* TASK DIRECTIONS *
Set the data down once more, exactly as it is written.
(Beginning of RECORDS SUPPLIED)
(* ===== verification/Calendar.v ===== *)
(** * Calendar: app/services/calendar_service.py and reconciliation_service.py

    Every confirmed booking gets one calendar event row; the worker creates the
    event at the provider and removes it when the booking is cancelled.  The
    reconciliation sweep puts rows whose job was lost back on the queue. *)

From S2P Require Import Prelude Py Effects Schema Settings Orm JobQueue Providers Notifications.

Definition SYNC_CALENDAR_EVENT_JOB : string := "sync_calendar_event".
Definition CANCEL_CALENDAR_EVENT_JOB : string := "cancel_calendar_event".

Section Calendar.
Context `{Config}.

Definition enqueue_sync_calendar_event_job (event_id : Z) : PyM Job :=
  enqueue_job SYNC_CALENDAR_EVENT_JOB [("event_id"%string, event_id)].
Definition enqueue_cancel_calendar_event_job (event_id : Z) : PyM Job :=
  enqueue_job CANCEL_CALENDAR_EVENT_JOB [("event_id"%string, event_id)].

Definition integration_in_scope (business_id tenant_id : Z) (i : CalendarIntegration) : bool :=
  (ci_business_id i =? business_id) && (ci_tenant_id i =? tenant_id) && ci_is_active i.

Definition get_calendar_integration (business_id tenant_id : Z) (staff_id : option Z)
    : PyM (option CalendarIntegration) :=
  let business_level := first (fun i =>
    integration_in_scope business_id tenant_id i && is_none (ci_staff_id i)) in
  match staff_id with
  | Some s =>
      staff_integration <- first (fun i =>
        integration_in_scope business_id tenant_id i && sql_eqb (ci_staff_id i) s) ;;
      match staff_integration with
      | Some i => ret (Some i)
      | None => business_level
      end
  | None => business_level
  end.

Definition enqueue_calendar_event (booking : Booking) (business : Business) : PyM CalendarEvent :=
  integration <- get_calendar_integration (biz_id business) (bk_tenant_id booking)
                   (bk_staff_id booking) ;;
  let provider_name := match integration with Some i => ci_provider i | None => "null"%string end in
  db_insert (fun id now =>
    MkCalendarEvent id (bk_tenant_id booking) (bk_business_id booking) (bk_id booking)
      provider_name None CAL_PENDING 0 0 None now None None).

Definition build_event_payload (booking : Booking) (service : Service) (member : option Staff)
    (visibility : string) : CalendarEventPayload :=
  let title :=
    if String.eqb visibility VISIBILITY_PRIVATE then "Busy"%string
    else join " – " (svc_name service
                       :: match member with Some s => [stf_name s] | None => [] end) in
  MkCalendarEventPayload title (bk_starts_at booking) (bk_ends_at booking) "".

(** [(result.error or "")[:500]] *)
Definition clipped_error (e : option string) : option string :=
  Some (str_take 500 (default ""%string e)).

(** What the provider's answer to [create_event] makes of the row. *)
Definition record_sync (result : CalendarResult) (now : Z) (e : CalendarEvent) : CalendarEvent :=
  let e := e <| cal_attempts ::= Z.add 1 |> in
  if cr_success result then
    e <| cal_status := CAL_SYNCED |> <| cal_provider_event_id := cr_provider_event_id result |>
      <| cal_synced_at := Some now |>
  else
    let e := e <| cal_last_error := clipped_error (cr_error result) |> in
    if worker_max_retries <=? cal_attempts e then e <| cal_status := CAL_FAILED |> else e.

(** Whether the worker's call ends without raising [CalendarSyncError]. *)
Definition sync_settled (result : CalendarResult) (e : CalendarEvent) : bool :=
  cr_success result || (worker_max_retries <=? cal_attempts e).

Definition record_cancel (result : CalendarResult) (e : CalendarEvent) : CalendarEvent :=
  let e := e <| cal_cancel_attempts ::= Z.add 1 |> in
  if cr_success result then e <| cal_status := CAL_CANCELLED |>
  else
    let e := e <| cal_last_error := clipped_error (cr_error result) |> in
    if worker_max_retries <=? cal_cancel_attempts e
    then e <| cal_status := CAL_CANCEL_FAILED |> else e.

Definition cancel_settled (result : CalendarResult) (e : CalendarEvent) : bool :=
  cr_success result || (worker_max_retries <=? cal_cancel_attempts e).

(** [status in (PENDING, FAILED)]: never synced, or not yet. *)
Definition sync_retryable (s : CalendarSyncStatus) : bool :=
  match s with CAL_PENDING | CAL_FAILED => true | _ => false end.

Definition get_calendar_event_for_booking (booking_id tenant_id : Z)
    : PyM (option CalendarEvent) :=
  first (fun e => (cal_booking_id e =? booking_id) && (cal_tenant_id e =? tenant_id)).

Context `{Providers}.

Definition sync_calendar_event_in_worker (event_id : Z) : PyM unit :=
  event <- find_pk event_id (fun _ => true) ;;
  match event with
  | None => ret tt
  | Some e =>
      if negb (sync_retryable (cal_status e)) then ret tt
      else
        booking <- one_pk (cal_booking_id e) ;;
        if negb (bk_tenant_id booking =? cal_tenant_id e) then ret tt
        else
          service <- one_pk (bk_service_id booking) ;;
          member <- match bk_staff_id booking with
                    | Some s => m <- one_pk s ;; ret (Some m)
                    | None => ret None
                    end ;;
          integration <- get_calendar_integration (bk_business_id booking)
                           (bk_tenant_id booking) (bk_staff_id booking) ;;
          let visibility := match integration with
                            | Some i => ci_visibility i
                            | None => VISIBILITY_PUBLIC
                            end in
          result <- call_provider
            (calendar_create_event (build_event_payload booking service member visibility)) ;;
          now <- now_utc ;;
          let e' := record_sync result now e in
          save e' ;;;
          commit ;;;
          if sync_settled result e' then ret tt
          else raise (CalendarSyncError (cr_error result))
  end.

Definition cancel_calendar_event_in_worker (event_id : Z) : PyM unit :=
  event <- find_pk event_id (fun _ => true) ;;
  match event with
  | None => ret tt
  | Some e =>
      match cal_status e with
      | CAL_CANCELLED | CAL_CANCEL_FAILED => ret tt
      | _ =>
          booking <- one_pk (cal_booking_id e) ;;
          if negb (bk_tenant_id booking =? cal_tenant_id e) then ret tt
          else if sync_retryable (cal_status e) then
            save (e <| cal_status := CAL_CANCELLED |>) ;;; commit
          else
            result <- call_provider (calendar_cancel_event (cal_provider_event_id e)) ;;
            let e' := record_cancel result e in
            save e' ;;;
            commit ;;;
            if cancel_settled result e' then ret tt
            else raise (CalendarCancelError (cr_error result))
      end
  end.

(** ** reconciliation_service.py *)

(** [COALESCE(reconciled_at, created_at) < current_time - stale_minutes] *)
Definition untouched_since (current_time created_at : Z) (reconciled_at : option Z) : bool :=
  default created_at reconciled_at
    <? current_time - timedelta_minutes worker_reconciliation_stale_minutes.

Definition stale_notification (current_time : Z) (n : NotificationOutbox) : bool :=
  bool_decide (ntf_status n = NTF_PENDING)
  && untouched_since current_time (ntf_created_at n) (ntf_reconciled_at n).

Definition reconcile_stale_notifications : PyM Z :=
  current_time <- now_utc ;;
  stale <- all (stale_notification current_time) ;;
  for_each stale (fun intent =>
    enqueue_send_notification_job (ntf_id intent) ;;;
    save (intent <| ntf_reconciled_at := Some current_time |>)) ;;;
  when (negb (bool_decide (stale = []))) commit ;;;
  ret (Z.of_nat (length stale)).

Definition stale_calendar_event (current_time : Z) (e : CalendarEvent) : bool :=
  sync_retryable (cal_status e)
  && untouched_since current_time (cal_created_at e) (cal_reconciled_at e).

Definition reconcile_stale_calendar_events : PyM Z :=
  current_time <- now_utc ;;
  stale <- all (stale_calendar_event current_time) ;;
  for_each stale (fun event =>
    enqueue_sync_calendar_event_job (cal_id event) ;;;
    save (event <| cal_reconciled_at := Some current_time |>)) ;;;
  when (negb (bool_decide (stale = []))) commit ;;;
  ret (Z.of_nat (length stale)).
End Calendar.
(End of RECORDS SUPPLIED)
* SOLVED PROBLEM *
(* ===== verification/Calendar.v ===== *)
(** * Calendar: app/services/calendar_service.py and reconciliation_service.py

    Every confirmed booking gets one calendar event row; the worker creates the
    event at the provider and removes it when the booking is cancelled.  The
    reconciliation sweep puts rows whose job was lost back on the queue. *)

From S2P Require Import Prelude Py Effects Schema Settings Orm JobQueue Providers Notifications.

Definition SYNC_CALENDAR_EVENT_JOB : string := "sync_calendar_event".
Definition CANCEL_CALENDAR_EVENT_JOB : string := "cancel_calendar_event".

Section Calendar.
Context `{Config}.

Definition enqueue_sync_calendar_event_job (event_id : Z) : PyM Job :=
  enqueue_job SYNC_CALENDAR_EVENT_JOB [("event_id"%string, event_id)].
Definition enqueue_cancel_calendar_event_job (event_id : Z) : PyM Job :=
  enqueue_job CANCEL_CALENDAR_EVENT_JOB [("event_id"%string, event_id)].

Definition integration_in_scope (business_id tenant_id : Z) (i : CalendarIntegration) : bool :=
  (ci_business_id i =? business_id) && (ci_tenant_id i =? tenant_id) && ci_is_active i.

Definition get_calendar_integration (business_id tenant_id : Z) (staff_id : option Z)
    : PyM (option CalendarIntegration) :=
  let business_level := first (fun i =>
    integration_in_scope business_id tenant_id i && is_none (ci_staff_id i)) in
  match staff_id with
  | Some s =>
      staff_integration <- first (fun i =>
        integration_in_scope business_id tenant_id i && sql_eqb (ci_staff_id i) s) ;;
      match staff_integration with
      | Some i => ret (Some i)
      | None => business_level
      end
  | None => business_level
  end.

Definition enqueue_calendar_event (booking : Booking) (business : Business) : PyM CalendarEvent :=
  integration <- get_calendar_integration (biz_id business) (bk_tenant_id booking)
                   (bk_staff_id booking) ;;
  let provider_name := match integration with Some i => ci_provider i | None => "null"%string end in
  db_insert (fun id now =>
    MkCalendarEvent id (bk_tenant_id booking) (bk_business_id booking) (bk_id booking)
      provider_name None CAL_PENDING 0 0 None now None None).

Definition build_event_payload (booking : Booking) (service : Service) (member : option Staff)
    (visibility : string) : CalendarEventPayload :=
  let title :=
    if String.eqb visibility VISIBILITY_PRIVATE then "Busy"%string
    else join " – " (svc_name service
                       :: match member with Some s => [stf_name s] | None => [] end) in
  MkCalendarEventPayload title (bk_starts_at booking) (bk_ends_at booking) "".

(** [(result.error or "")[:500]] *)
Definition clipped_error (e : option string) : option string :=
  Some (str_take 500 (default ""%string e)).

(** What the provider's answer to [create_event] makes of the row. *)
Definition record_sync (result : CalendarResult) (now : Z) (e : CalendarEvent) : CalendarEvent :=
  let e := e <| cal_attempts ::= Z.add 1 |> in
  if cr_success result then
    e <| cal_status := CAL_SYNCED |> <| cal_provider_event_id := cr_provider_event_id result |>
      <| cal_synced_at := Some now |>
  else
    let e := e <| cal_last_error := clipped_error (cr_error result) |> in
    if worker_max_retries <=? cal_attempts e then e <| cal_status := CAL_FAILED |> else e.

(** Whether the worker's call ends without raising [CalendarSyncError]. *)
Definition sync_settled (result : CalendarResult) (e : CalendarEvent) : bool :=
  cr_success result || (worker_max_retries <=? cal_attempts e).

Definition record_cancel (result : CalendarResult) (e : CalendarEvent) : CalendarEvent :=
  let e := e <| cal_cancel_attempts ::= Z.add 1 |> in
  if cr_success result then e <| cal_status := CAL_CANCELLED |>
  else
    let e := e <| cal_last_error := clipped_error (cr_error result) |> in
    if worker_max_retries <=? cal_cancel_attempts e
    then e <| cal_status := CAL_CANCEL_FAILED |> else e.

Definition cancel_settled (result : CalendarResult) (e : CalendarEvent) : bool :=
  cr_success result || (worker_max_retries <=? cal_cancel_attempts e).

(** [status in (PENDING, FAILED)]: never synced, or not yet. *)
Definition sync_retryable (s : CalendarSyncStatus) : bool :=
  match s with CAL_PENDING | CAL_FAILED => true | _ => false end.

Definition get_calendar_event_for_booking (booking_id tenant_id : Z)
    : PyM (option CalendarEvent) :=
  first (fun e => (cal_booking_id e =? booking_id) && (cal_tenant_id e =? tenant_id)).

Context `{Providers}.

Definition sync_calendar_event_in_worker (event_id : Z) : PyM unit :=
  event <- find_pk event_id (fun _ => true) ;;
  match event with
  | None => ret tt
  | Some e =>
      if negb (sync_retryable (cal_status e)) then ret tt
      else
        booking <- one_pk (cal_booking_id e) ;;
        if negb (bk_tenant_id booking =? cal_tenant_id e) then ret tt
        else
          service <- one_pk (bk_service_id booking) ;;
          member <- match bk_staff_id booking with
                    | Some s => m <- one_pk s ;; ret (Some m)
                    | None => ret None
                    end ;;
          integration <- get_calendar_integration (bk_business_id booking)
                           (bk_tenant_id booking) (bk_staff_id booking) ;;
          let visibility := match integration with
                            | Some i => ci_visibility i
                            | None => VISIBILITY_PUBLIC
                            end in
          result <- call_provider
            (calendar_create_event (build_event_payload booking service member visibility)) ;;
          now <- now_utc ;;
          let e' := record_sync result now e in
          save e' ;;;
          commit ;;;
          if sync_settled result e' then ret tt
          else raise (CalendarSyncError (cr_error result))
  end.

Definition cancel_calendar_event_in_worker (event_id : Z) : PyM unit :=
  event <- find_pk event_id (fun _ => true) ;;
  match event with
  | None => ret tt
  | Some e =>
      match cal_status e with
      | CAL_CANCELLED | CAL_CANCEL_FAILED => ret tt
      | _ =>
          booking <- one_pk (cal_booking_id e) ;;
          if negb (bk_tenant_id booking =? cal_tenant_id e) then ret tt
          else if sync_retryable (cal_status e) then
            save (e <| cal_status := CAL_CANCELLED |>) ;;; commit
          else
            result <- call_provider (calendar_cancel_event (cal_provider_event_id e)) ;;
            let e' := record_cancel result e in
            save e' ;;;
            commit ;;;
            if cancel_settled result e' then ret tt
            else raise (CalendarCancelError (cr_error result))
      end
  end.

(** ** reconciliation_service.py *)

(** [COALESCE(reconciled_at, created_at) < current_time - stale_minutes] *)
Definition untouched_since (current_time created_at : Z) (reconciled_at : option Z) : bool :=
  default created_at reconciled_at
    <? current_time - timedelta_minutes worker_reconciliation_stale_minutes.

Definition stale_notification (current_time : Z) (n : NotificationOutbox) : bool :=
  bool_decide (ntf_status n = NTF_PENDING)
  && untouched_since current_time (ntf_created_at n) (ntf_reconciled_at n).

Definition reconcile_stale_notifications : PyM Z :=
  current_time <- now_utc ;;
  stale <- all (stale_notification current_time) ;;
  for_each stale (fun intent =>
    enqueue_send_notification_job (ntf_id intent) ;;;
    save (intent <| ntf_reconciled_at := Some current_time |>)) ;;;
  when (negb (bool_decide (stale = []))) commit ;;;
  ret (Z.of_nat (length stale)).

Definition stale_calendar_event (current_time : Z) (e : CalendarEvent) : bool :=
  sync_retryable (cal_status e)
  && untouched_since current_time (cal_created_at e) (cal_reconciled_at e).

Definition reconcile_stale_calendar_events : PyM Z :=
  current_time <- now_utc ;;
  stale <- all (stale_calendar_event current_time) ;;
  for_each stale (fun event =>
    enqueue_sync_calendar_event_job (cal_id event) ;;;
    save (event <| cal_reconciled_at := Some current_time |>)) ;;;
  when (negb (bool_decide (stale = []))) commit ;;;
  ret (Z.of_nat (length stale)).
End Calendar.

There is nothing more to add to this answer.